Pedley: A 500 Win Makes Stewart A First-Ballot Pick
Tony Stewart is, right now, just one race victory away from being worthy of election to the NASCAR Hall of Fame the first time he becomes eligible.
And he could get that one victory next Sunday in the Daytona 500 at Daytona International Speedway.
Stewart’s NASCAR resume is eerily quiet for a guy who can be so irritatingly noisy.
He has 44 Sprint Cup victories. That ties him with Bill Elliott for 15th on the all-time list. It puts him ahead of drivers who are already deemed by many to be Hall worthy – drivers like Tim Flock, Fireball Roberts, Fred Lorenzen and Benny Parsons.
It puts him within easy reach of current Hall members Lee Petty and Ned Jarrett, who had 54 and 50 victories respectively.
Stewart has won at least one race in every one of his 13 full-time seasons in the sport. He has won three or more races in nine of those seasons.
Stewart has three Cup championships. That’s as many as current Hall of Famers David Pearson, Darrell Waltrip, Cale Yarborough and Lee Petty. It is more than current Hall of Famers Jarrett (2) and Bobby Allison (1).
He’s won champions pre-Chase and post-Chase formats. He’s won under the old point-awarding system
and, under the new one. He’s won as a driver and as an owner/driver.
Stewart has won the All-Star Race, he’s won the Bud Shootout, he’s won Gatorade duels.
He has done it all while driving in the most competitive era of NASCAR history.
On the intangible side, Stewart has been a controversial maverick (like Dale Earnhardt Sr.) and he has been outspoken (like Waltrip). He’s never (as far as we know) been arrested (in this country) and he has given (literally and quietly) millions of dollars to charitable causes.
Adding to the body of his racing lore (but not counting toward his NASCAR Hall of Fame resume) are success in IndyCars and USAC. He has a well documented love for racing at the grass roots level and has done more than his share to water that lawn.
Finally, there is his 2011 season and championship. The one in which he staged a late-season charge like no other in history. He won the big, ugly silver trophy by collecting every possible point he could in the season-ending race, tied Carl Edwards for most season points and won on the tie-breaker. That race and that championship will go down in history as all-timers.
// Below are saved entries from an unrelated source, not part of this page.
(** One after the other. *)
Definition seq_den {A B} (R1 : Z -> A -> list Z -> list Z -> Prop)
    (R2 : A -> Z -> B -> list Z -> list Z -> Prop) (o : Z) (b : B) (e tail : list Z) : Prop :=
  exists a e1 e2, e = e1 ++ e2 /\ R1 o a e1 (e2 ++ tail) /\ R2 a (o + len e1) b e2 tail.

Fixpoint loop_den {S} (n : nat) (R : S -> Z -> S -> list Z -> list Z -> Prop) (s : S) :
    Z -> S -> list Z -> list Z -> Prop :=
  match n with
  | O => fun _ s' e _ => s' = s /\ e = []
  | Datatypes.S n => seq_den (R s) (fun s => loop_den n R s)
  end.

(** ** Lengths *)
Create Rewrite HintDb lens.

Lemma len_nil {A} : len (@nil A) = 0.
Proof. done. Qed.
Lemma len_cons {A} (x : A) l : len (x :: l) = 1 + len l.
Proof. unfold len. simpl. lia. Qed.
Lemma len_app {A} (l1 l2 : list A) : len (l1 ++ l2) = len l1 + len l2.
Proof. unfold len. rewrite length_app. lia. Qed.
Lemma len_nonneg {A} (l : list A) : 0 <= len l.
Proof. unfold len. lia. Qed.
Lemma len_to_nat {A} (l : list A) : Z.to_nat (len l) = length l.
Proof. unfold len. lia. Qed.
Lemma len_0 {A} (l : list A) : len l = 0 -> l = [].
Proof. unfold len. destruct l; [done|]. simpl. lia. Qed.
Lemma len_fmap {A B} (f : A -> B) l : len (f <$> l) = len l.
Proof. unfold len. by rewrite length_fmap. Qed.
Lemma len_concat {A B} (f : A -> list B) l : len (concat (f <$> l)) = Zsum (fun x => len (f x)) l.
Proof. induction l as [|x l IH]; [done|]. rewrite fmap_cons, Zsum_cons. simpl. by rewrite len_app, IH. Qed.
There now remains just one hole in Stewart’s resume. One that will not ultimately keep him out of the Hall of Fame, but one, which if filled, will make him first-ballot worthy if not (by the time he retires) a first-ballot shoo-in.
Stewart has not won the Daytona 500.
He said during Speedweeks Media Day Thursday that he sure wants to. “Very high on it,” Stewart said when asked where NASCAR’s biggest race ranks on his to-do list.
He was pressed a bit – though, absurdly not nearly hard as he was pressed with moronic-freakin’ questions about Danica Patrick – about the 500 and what it would mean to him.
“I wouldn’t trade three championships to win Daytona,” Stewart said. “It’s not a good feeling to not have that tally in the win column. Realistically, two tracks we haven’t won at and the Daytona 500 we haven’t won at everything else we have pretty much accomplished in this sport that we want to accomplish. It’s the biggest race of the year; everyone wants to win that race. I won’t say that it is not a complete career if you don’t win it but there is a lot of priority on this. Darrell Waltrip and Dale Sr. both had to go a long time before they got it.”
Perfect answer, I thought. Exceedingly honest and absolutely correct.
If you love racing, you’ve got to love Tony Stewart. So…
Bottom line: If I were a Hall of Fame voter (which I am), I would eventually put Stewart’s name on my ballot. If he wins at Daytona later this month, I would (barring unforeseen circumstances) put Stewart’s name on my ballot the first time he becomes eligible.